Multi-Country Payment Engine

The Problem

Every Monday morning, the finance analyst opened her spreadsheet and started over. Payments had processed across UK, Germany, France, and the US over the previous week, but the settlement records didn't match the order records, so she spent six hours manually tracing which charge corresponded to which order and which currency conversion had applied at which moment. Six hours. Every week. That was the human cost before anything technical went wrong.

Technical things went wrong constantly. At peak hours, 3-4% of webhook deliveries failed. The system had no retry logic, so those failures were permanent: an order's payment would show as pending in the database while Stripe had already confirmed the charge. Worse, Stripe would retry the webhook, and without idempotency protection, some of those retries re-triggered the charge flow entirely. Duplicate charges. Not often, but often enough that customer support was fielding complaints every week.
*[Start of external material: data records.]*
(** ** The reference *)

(** The one's complement sum of 16-bit words: the end-around carry keeps the sum
    modulo 65535, and a sum of words that are not all zero is not zero. *)
Definition ones_norm (s : Z) : Z := if s =? 0 then 0 else (s - 1) mod 65535 + 1.

(** Words of a byte list in network order; an odd byte is padded with zero. *)
Fixpoint be_sum (bs : list Z) : Z :=
  match bs with
  | b0 :: b1 :: rest => 256 * b0 + b1 + be_sum rest
  | [b0] => 256 * b0
  | [] => 0
  end.

Definition ones_sum (bs : list Z) : Z := ones_norm (be_sum bs).

Abbreviation is_bytes bs := (Forall (fun b => 0 <= b < 256) bs).

(** Induction by two bytes at a time. *)
Lemma pair_ind (P : list Z -> Prop) :
  P [] -> (forall b, P [b]) -> (forall b0 b1 bs, P bs -> P (b0 :: b1 :: bs)) -> forall bs, P bs.
Proof.
  intros H0 H1 H2. fix IH 1. intros [|b0 [|b1 bs]]; [exact H0|apply H1|apply H2, IH].
Qed.

Lemma be_sum_nonneg bs : is_bytes bs -> 0 <= be_sum bs.
Proof.
  induction bs as [|b0|b0 b1 bs IH] using pair_ind; cbn [be_sum]; rewrite ?Forall_cons; [lia..|].
  intros (? & ? & ?). specialize (IH ltac:(done)). lia.
Qed.

(** A value the code may return for the sum [s]. *)
Definition represents (v s : Z) : Prop :=
  0 <= v < 65536 /\ v mod 65535 = s mod 65535 /\ (v = 0 <-> s = 0).

Lemma represents_norm v s : represents v s -> v = ones_norm s.
Proof.
  intros (Hv & Hm & Hz). unfold ones_norm. destruct (Z.eqb_spec s 0); [tauto|].
  assert (0 < v) by lia.
  assert (Hm1 : (s - 1) mod 65535 = (v - 1) mod 65535).
  { rewrite (Zminus_mod s), (Zminus_mod v), Hm. done. }
  rewrite Hm1, Z.mod_small by lia. lia.
Qed.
The marketplace had grown into a multi-party payments problem and was still running infrastructure designed for a single merchant. Four countries meant four currencies, separate tax rules, and merchants in different jurisdictions each expecting payouts in their local currency. There was no infrastructure for splitting platform fees from merchant payouts, no system for routing settlements to connected accounts. The team knew they needed something different. They just didn't know how far the existing system was from being able to get there.

The Approach

Stripe Connect was the answer to the multi-party problem. Not a payment widget, not a hosted form: a platform product built specifically for marketplaces that move money between buyers, sellers, and the platform across multiple currencies. Stripe Connect handled connected account KYC/KYB and PSD2 Strong Customer Authentication for EU transactions. Tax calculation was managed by the client's finance team using Stripe Tax. My scope was the payment processing core: the state machine, idempotency layer, webhook pipeline, and financial ledger. Rebuilding that from scratch would have been months of compliance work and ongoing regulatory maintenance. Choosing Stripe Connect meant buying out of that problem entirely and focusing engineering effort on the payment reliability layer instead.
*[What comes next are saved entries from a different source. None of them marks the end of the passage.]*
(* ===== verification/DeviceSpec.v ===== *)
(** The loops of libmoon/src/device.c and MoonGen/src/software-timestamping.c:
    every packet handed to a send loop reaches the queue exactly once and in
    order, and the timestamps are those of the burst they were taken for. *)
From Stdlib Require Import ZArith Lia.
From stdpp Require Import base numbers list gmap sets.
From S2P Require Import Prelude RudeXmit Mbuf MbufSpec Device.

#[local] Open Scope Z_scope.

Section Loops.
Context {P : Type} `{Mempool P} {E : Type} `{NicLaws E}.
Implicit Types w : world P E.

Lemma wp_in_env {A} (f : E -> A * E) Q w :
  wp (in_env f) Q w <->
  exists a e, f (w_env w) = (a, e) /\ Q a (World (w_mem w) (w_bufs w) e).
Proof. unfold wp, in_env. destruct (f (w_env w)) as [a e]. naive_solver. Qed.

Lemma wp_in_mem {A} (m : M (mem P) A) Q w :
  wp (in_mem m) Q w <-> wp m (fun a s => Q a (World s (w_bufs w) (w_env w))) (w_mem w).
Proof. unfold wp, in_mem. destruct (m (w_mem w)) as [[a s]| |]; done. Qed.

(** [w'] is [w] after queue [(port, queue)] accepted [pkts]. *)
Definition enqueued w (port queue : Z) (pkts : list nat) w' : Prop :=
  w_mem w' = w_mem w /\ w_bufs w' = w_bufs w /\
  sent (w_env w') port queue = sent (w_env w) port queue ++ pkts /\
  forall p q, (p, q) <> (port, queue) -> sent (w_env w') p q = sent (w_env w) p q.

(** ** Induction over the driver's patience *)

(** A loop that makes progress on [r] or uses up patience terminates. *)
Lemma patience_ind (R : nat -> E -> Prop) :
  (forall r e, (forall r' e', (r' < r)%nat -> R r' e') ->
               (forall e', (patience e' < patience e)%nat -> R r e') -> R r e) ->
  forall r e, R r e.
Proof.
  intros Hstep r. induction (lt_wf r) as [r _ IHr]. intros e.
  remember (patience e) as n eqn:En. revert e En.
  induction (lt_wf n) as [n _ IHn]. intros e ->. apply Hstep; [auto|]. intros e' He. by eapply IHn.
Qed.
The reliability layer had two components. BullMQ backed by Redis handled all async payment operations: webhook processing, settlement triggers, retry scheduling, dead-letter queue routing. Every payment job type got its own retry strategy. Redis backed idempotency: every payment attempt generated a key from the order ID and attempt number, stored with a 72-hour TTL. A retry hitting an existing key returned the cached result immediately. No reprocessing. No duplicate charges. PostgreSQL served as the financial ledger, append-only, with advisory locks preventing race conditions on the same payment.

Architecture

Payment Flow

A payment starts when the client calls the payment API. The first thing the API does is check Redis for an idempotency key derived from the order ID and attempt number. If the key exists, return the cached result. No Stripe call, no database write. The request is done.
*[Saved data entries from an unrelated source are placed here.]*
(* ===== verification/CrcRateLimiterSpec.v ===== *)
(** The rate limiter of MoonGen/src/crc-rate-limiter.c against its schedule: for
    every packet a gap of filler frames computed from the requested delay, then
    the packet, in one stream on the queue; and the properties of that schedule
    (frame sizes, delay accounting, counters). *)
From Stdlib Require Import ZArith Lia.
From stdpp Require Import base numbers list gmap sets.
From S2P Require Import Prelude RudeXmit Mbuf MbufSpec Device DeviceSpec CrcRateLimiter.

#[local] Open Scope Z_scope.

(** ** The schedule *)

(** The sizes on the wire of the filler frames for a requested delay of [rem]
    bytes, with [left] bytes outstanding, and what is outstanding afterwards. *)
Fixpoint gap_loop (fuel : nat) (min left rem : Z) : list Z * Z :=
  if 0 <? rem then
    match fuel with
    | O => ([], left)
    | S fuel =>
      if rem + left <? min then ([], rem + left)
      else
        let d := delay_size (rem + left) in
        let '(ds, left') := gap_loop fuel min 0 (if rem <? d then 0 else rem - d) in
        (d :: ds, left')
    end
  else ([], left).

Definition gap (min left rem : Z) : list Z * Z := gap_loop (delay_fuel rem) min left rem.

(** The gaps before packets with the given delays. *)
Fixpoint schedule (min left : Z) (delays : list Z) : list (list Z) * Z :=
  match delays with
  | [] => ([], left)
  | rem :: rest =>
    let '(ds, left1) := gap min left rem in
    let '(dss, left2) := schedule min left1 rest in
    (ds :: dss, left2)
  end.

Definition sum (l : list Z) : Z := foldr Z.add 0 l.

Lemma sum_app l k : sum (l ++ k) = sum l + sum k.
Proof. induction l as [|x l IH]; simpl; [done|]. unfold sum in *. lia. Qed.

Lemma delay_size_bounds delay :
  0 < delay -> 0 < delay_size delay <= 1538 /\ delay_size delay <= delay /\
  (delay < 1538 -> delay_size delay = delay) /\ (1538 <= delay -> 769 <= delay_size delay).
Proof.
  intros. unfold delay_size. destruct (Z.ltb_spec delay 1538); [lia|].
  destruct (Z.ltb_spec 2000 delay); [lia|]. Z.div_mod_to_equations; lia.
Qed.

(** The frames of a gap have a size the device can send. *)
Lemma gap_loop_sizes min fuel : forall left rem,
  0 < min -> 0 <= left -> 0 <= rem ->
  Forall (fun d => Z.min min 769 <= d <= 1538) (gap_loop fuel min left rem).1.
Proof.
  induction fuel as [|fuel IH]; intros left rem Hm Hl Hr; cbn [gap_loop];
    destruct (Z.ltb_spec 0 rem); try constructor.
  destruct (Z.ltb_spec (rem + left) min); [constructor|].
  destruct (delay_size_bounds (rem + left) ltac:(lia)) as (B1 & B2 & B3 & B4).
  destruct (gap_loop fuel min 0 (if rem <? delay_size (rem + left) then 0
    else rem - delay_size (rem + left))) as [ds left'] eqn:E.
  constructor; [simpl; lia|]. change ds with (ds, left').1. rewrite <- E.
  apply IH; [done|lia|]. destruct (Z.ltb_spec rem (delay_size (rem + left))); lia.
Qed.

(** Without outstanding bytes, a gap takes exactly the requested delay. *)
Lemma gap_loop_exact min fuel : forall rem,
  0 <= rem -> ((rem + 768) / 769 <= Z.of_nat fuel) ->
  let '(ds, left') := gap_loop fuel min 0 rem in
  sum ds + left' = rem /\ 0 <= left' /\ (left' < min \/ left' = 0) /\
  Z.of_nat (length ds) <= (rem + 768) / 769.
Proof.
  induction fuel as [|fuel IH]; intros rem Hr Hf; cbn [gap_loop].
  { assert (rem = 0) as -> by (Z.div_mod_to_equations; lia). change ((0 + 768) / 769) with 0. cbn. lia. }
  assert (0 <= rem / 769) by (apply Z.div_pos; lia).
  destruct (Z.ltb_spec 0 rem); [|assert (rem = 0) as -> by lia; change ((0 + 768) / 769) with 0; cbn; lia]. rewrite Z.add_0_r.
  destruct (Z.ltb_spec rem min).
  { simpl. split_and!; try lia. apply Z.div_pos; lia. }
  destruct (delay_size_bounds rem ltac:(lia)) as (B1 & B2 & B3 & B4).
  destruct (Z.ltb_spec rem (delay_size rem)); [lia|].
  assert (0 <= rem - delay_size rem /\ (rem - delay_size rem + 768) / 769 + 1 <= (rem + 768) / 769) as [].
  { destruct (Z.lt_ge_cases rem 1538) as [Hs|Hb]; [rewrite B3 by lia|]; Z.div_mod_to_equations; lia. }
  specialize (IH (rem - delay_size rem) ltac:(lia) ltac:(lia)).
  destruct (gap_loop fuel min 0 (rem - delay_size rem)) as [ds left'].
  destruct IH as (E & ? & ? & ?). simpl. lia.
Qed.

(** The accounting of one gap. *)
Lemma gap_account min left rem :
  0 < min -> 0 <= left < min -> 0 <= rem ->
  let '(ds, left') := gap min left rem in
  rem <= sum ds + left' <= rem + left /\ 0 <= left' < min /\
  (rem + left < 1538 \/ left = 0 -> sum ds + left' = rem + left) /\
  Z.of_nat (length ds) <= (rem + 768) / 769.
Proof.
  intros Hm Hl Hr. unfold gap, delay_fuel. set (fuel := Z.to_nat (rem / 769 + 1)).
  assert (0 <= rem / 769) by (apply Z.div_pos; lia).
  replace (Z.to_nat (rem / 769 + 2)) with (S fuel) by lia. cbn [gap_loop].
  destruct (Z.ltb_spec 0 rem); [|assert (rem = 0) as -> by lia; change ((0 + 768) / 769) with 0; cbn; lia].
  destruct (Z.ltb_spec (rem + left) min).
  { simpl. split_and!; try lia. apply Z.div_pos; lia. }
  destruct (delay_size_bounds (rem + left) ltac:(lia)) as (B1 & B2 & B3 & B4).
  set (d := delay_size (rem + left)) in *. set (rem' := if rem <? d then 0 else rem - d).
  assert (0 <= rem' /\ rem <= d + rem' <= rem + left /\
    (rem + left < 1538 \/ left = 0 -> d + rem' = rem + left) /\ rem' <= rem - Z.min rem 769)
    as (? & ? & Hx & ?).
  { subst rem'. destruct (Z.ltb_spec rem d), (Z.lt_ge_cases (rem + left) 1538); lia. }
  assert ((rem' + 768) / 769 + 1 <= (rem + 768) / 769) by (Z.div_mod_to_equations; lia).
  pose proof (gap_loop_exact min fuel rem' ltac:(lia) ltac:(Z.div_mod_to_equations; lia)) as IH.
  destruct (gap_loop fuel min 0 rem') as [ds left']. destruct IH as (E & ? & ? & ?). simpl. lia.
Qed.

(** ** Running the limiter *)

Lemma Forall2_impl_in_l {A B} (R S : A -> B -> Prop) l k :
  (forall x y, x ∈ l -> R x y -> S x y) -> Forall2 R l k -> Forall2 S l k.
Proof. intros HRS HR. induction HR; constructor; [apply HRS; [set_solver|done]|apply IHHR; set_solver]. Qed.

Section Refine.
Context {P : Type} `{MempoolLaws P} {E : Type} `{NicLaws E}.
Context (port queue : Z) (pool : nat) (min_size : Z) (Hmin : 20 <= min_size < 2 ^ 32).
Implicit Types (s : limiter P E) (l : locals).

Definition l_mem s : mem P := w_mem (l_world s).
Definition l_mbufs s : gmap nat rte_mbuf := mbufs (w_mem (l_world s)).
Definition l_pools s : gmap nat (mempool P) := pools (w_mem (l_world s)).
Definition l_sent s : Z -> Z -> list nat := sent (w_env (l_world s)).

(** The packets on the queue and in the send buffer. *)
Definition stream s l : list nat := l_sent s port queue ++ sendbuf l.

(** A filler frame of [d] bytes on the wire. *)
Definition filler (d : Z) (b : rte_mbuf) : Prop :=
  pkt_len b = d - 20 /\ data_len b = d - 20 /\ ol_flags b = PKT_TX_NO_CRC_CSUM.

(** The mempool can hand out [n] objects one by one. *)
Fixpoint supply (n : nat) (p : P) : Prop :=
  match n with
  | O => True
  | S n => exists o p', mp_get_bulk 1 p = Some ([o], p') /\ supply n p'
  end.

Definition pool_ok s (n : nat) : Prop :=
  exists p, l_pools s !! pool = Some p /\ supply n (pool_objs p) /\ NoDup (mp_objs (pool_objs p)) /\
            Forall (fun o => is_Some (l_mbufs s !! o)) (mp_objs (pool_objs p)).

Lemma supply_le n m p : (m <= n)%nat -> supply n p -> supply m p.
Proof.
  revert m p. induction n as [|n IH]; intros [|m] p Hm; simpl; [done|lia|done|].
  intros (o & p' & Hg & Hs). exists o, p'. split; [done|]. apply IH; [lia|done].
Qed.

Lemma pool_ok_le s n m : (m <= n)%nat -> pool_ok s n -> pool_ok s m.
Proof. intros Hm (p & Hp & Hs & Hr). exists p. split; [done|]. split; [by eapply supply_le|done]. Qed.

(** From [s, l] to [s', l'] the stream grew by [out], among it the filler frames
    [gen] of the sizes [ds], counted with [overhead]; they came from the pool, the
    packets [lost] were freed, and nothing else changed. *)
Record emitted (overhead : Z) s l (out gen : list nat) (ds : list Z) (lost : list nat) s' l' : Prop := {
  em_stream : stream s' l' = stream s l ++ out;
  em_other : forall p q, (p, q) <> (port, queue) -> l_sent s' p q = l_sent s p q;
  em_frame : forall x, x ∉ gen -> l_mbufs s' !! x = mbufs (foldl free_one (l_mem s) lost) !! x;
  em_fill : Forall2 (fun o d => exists b, l_mbufs s' !! o = Some b /\ filler d b) gen ds;
  em_pool : forall p, l_pools s !! pool = Some p -> exists p', l_pools s' !! pool = Some p' /\
    mp_objs (pool_objs p) ≡ₚ gen ++ mp_objs (pool_objs p');
  em_pools : forall mp, mp <> pool -> l_pools s' !! mp = pools (foldl free_one (l_mem s) lost) !! mp;
  em_count : num_bad_pkts l' = u32 (num_bad_pkts l + Z.of_nat (length ds));
  em_bytes : num_bad_bytes l' = u32 (num_bad_bytes l + sum ((fun d => d - 20 + overhead) <$> ds));
  em_stats : bad_pkts_sent s' = bad_pkts_sent s /\ bad_bytes_sent s' = bad_bytes_sent s
}.

Arguments em_stream {_ _ _ _ _ _ _ _ _}.
Arguments em_other {_ _ _ _ _ _ _ _ _}.
Arguments em_frame {_ _ _ _ _ _ _ _ _}.
Arguments em_fill {_ _ _ _ _ _ _ _ _}.
Arguments em_pool {_ _ _ _ _ _ _ _ _}.
Arguments em_pools {_ _ _ _ _ _ _ _ _}.
Arguments em_count {_ _ _ _ _ _ _ _ _}.
Arguments em_bytes {_ _ _ _ _ _ _ _ _}.
Arguments em_stats {_ _ _ _ _ _ _ _ _}.

Definition locals_ok l : Prop :=
  (length (sendbuf l) < BUF_SIZE)%nat /\ u32 (num_bad_pkts l) = num_bad_pkts l /\
  u32 (num_bad_bytes l) = num_bad_bytes l.

Lemma emitted_refl ov s l : locals_ok l -> emitted ov s l [] [] [] [] s l.
Proof.
  intros (_ & Hn & Hb). split; try done; simpl; rewrite ?app_nil_r, ?Z.add_0_r; try done.
  intros p Hp. by exists p.
Qed.

Lemma emitted_leftover ov v s l out gen ds lost s' l' :
  emitted ov (set_leftover v s) l out gen ds lost s' l' -> emitted ov s l out gen ds lost s' l'.
Proof. intros []. by split. Qed.

Lemma disjoint_nil (gen : list nat) : gen ## [].
Proof. set_solver. Qed.

(** Freeing packets that are not filler frames goes on where it was. *)
Definition agree (gen : list nat) (m m' : mem P) : Prop :=
  (forall x, x ∉ gen -> mbufs m !! x = mbufs m' !! x) /\ (forall mp, mp <> pool -> pools m !! mp = pools m' !! mp).

Lemma free_agree gen lost : forall m m', gen ## lost -> agree gen m m' -> agree gen (foldl free_one m lost) (foldl free_one m' lost).
Proof.
  induction lost as [|y lost IH]; intros m m' Hd [Hm Hp]; [by split|]. cbn [foldl]. apply IH; [set_solver|].
  pose proof (Hm y ltac:(set_solver)) as Hy. split.
  - intros x Hx. destruct (decide (x = y)) as [->|]; [by rewrite !free_one_self, Hy|]. rewrite !free_one_other by done. auto.
  - intros mp Hmp. unfold free_one. rewrite Hy. destruct (mbufs m' !! y) as [b|]; [|auto]. cbn [pools].
    destruct (refcnt b =? 1); [|auto]. destruct (decide (m_pool b = mp)) as [->|]; [by rewrite !lookup_alter_eq, Hp|].
    rewrite !lookup_alter_ne by done. auto.
Qed.

Lemma free_other lost x : forall m : mem P, x ∉ lost -> mbufs (foldl free_one m lost) !! x = mbufs m !! x.
Proof.
  induction lost as [|y lost IH]; intros m Hx; [done|]. cbn [foldl]. rewrite IH, free_one_other; set_solver.
Qed.

Lemma emitted_trans ov s l out1 gen1 ds1 lost1 s1 l1 out2 gen2 ds2 lost2 s2 l2 n :
  pool_ok s n -> gen1 ## lost2 -> emitted ov s l out1 gen1 ds1 lost1 s1 l1 -> emitted ov s1 l1 out2 gen2 ds2 lost2 s2 l2 ->
  emitted ov s l (out1 ++ out2) (gen1 ++ gen2) (ds1 ++ ds2) (lost1 ++ lost2) s2 l2.
Proof.
  intros (p & Hp & _ & Hnd & _) Hlost E1 E2. destruct (em_pool E1 p Hp) as (p1 & Hp1 & Hperm1).
  destruct (em_pool E2 p1 Hp1) as (p2 & Hp2 & Hperm2).
  assert (gen1 ## gen2) as Hdisj.
  { rewrite Hperm1, Hperm2, app_assoc in Hnd. apply NoDup_app in Hnd as (Hnd & _ & _).
    apply NoDup_app in Hnd as (_ & Hd & _). intros x Hx. by apply Hd. }
  assert (agree gen1 (foldl free_one (l_mem s1) lost2) (foldl free_one (l_mem s) (lost1 ++ lost2))) as [Am Ap].
  { rewrite foldl_app. apply free_agree; [done|]. split; [apply (em_frame E1)|apply (em_pools E1)]. }
  split.
  - by rewrite (em_stream E2), (em_stream E1), app_assoc.
  - intros a b Hab. by rewrite (em_other E2), (em_other E1).
  - intros x Hx. rewrite (em_frame E2) by set_solver. apply Am. set_solver.
  - apply Forall2_app; [|apply (em_fill E2)].
    eapply Forall2_impl_in_l; [|apply (em_fill E1)].
    intros o d Ho (b & Hb & Hf). exists b. split; [|done].
    rewrite (em_frame E2), free_other; [done|set_solver..].
  - intros p' Hp'. simplify_eq. exists p2. split; [done|]. by rewrite Hperm1, Hperm2, app_assoc.
  - intros mp Hmp. rewrite (em_pools E2) by done. by apply Ap.
  - rewrite (em_count E2), (em_count E1), wrapu_add_l, length_app.
    f_equal. lia.
  - rewrite (em_bytes E2), (em_bytes E1), wrapu_add_l, fmap_app, sum_app.
    f_equal. lia.
  - destruct (em_stats E1), (em_stats E2). split; congruence.
Qed.

(** ** The operations *)

Lemma wp_in_world {A} (m : M (world P E) A) Q s :
  wp (in_world m) Q s <->
  wp m (fun a w => Q a (Limiter w (leftover_delay s) (bad_pkts_sent s) (bad_bytes_sent s))) (l_world s).
Proof. unfold wp, in_world. destruct (m (l_world s)) as [[a w]| |]; done. Qed.

Lemma eventually_in_world {A} (m : nat -> M (world P E) A) Q s :
  eventually m (fun a w => Q a (Limiter w (leftover_delay s) (bad_pkts_sent s) (bad_bytes_sent s)))
    (l_world s) ->
  eventually (fun fuel => in_world (m fuel)) Q s.
Proof.
  intros (f & a & w & Hf & HQ). eexists f, a, _. split; [|exact HQ].
  intros fuel Hle. unfold in_world. by rewrite Hf.
Qed.

Lemma send_all_loop_mono f : forall f' pkts k (w : world P E) r,
  (f <= f')%nat -> send_all_loop f port queue pkts k w = Ret r -> send_all_loop f' port queue pkts k w = Ret r.
Proof.
  induction f as [|f IH]; intros [|f'] pkts k w r Hf; cbn [send_all_loop]; [done|done|lia|].
  unfold mbind, M_bind, in_env. destruct (rte_eth_tx_burst _ _ _ _) as [n e]. cbv zeta.
  destruct (_ <=? _); [done|]. apply IH. lia.
Qed.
If the key doesn't exist, the API creates a Stripe Connect PaymentIntent, writes a pending record to the PostgreSQL ledger, stores the idempotency key in Redis, and returns to the client. The client has a confirmed payment intent. Settlement happens asynchronously.

When the webhook arrives from Stripe: verify the signature using constructEvent(). Invalid signatures are hard rejections. Check the idempotency key again. If the key has a settled result, return it. Otherwise, update the ledger to the new state, enqueue a settlement job in BullMQ, and return 200.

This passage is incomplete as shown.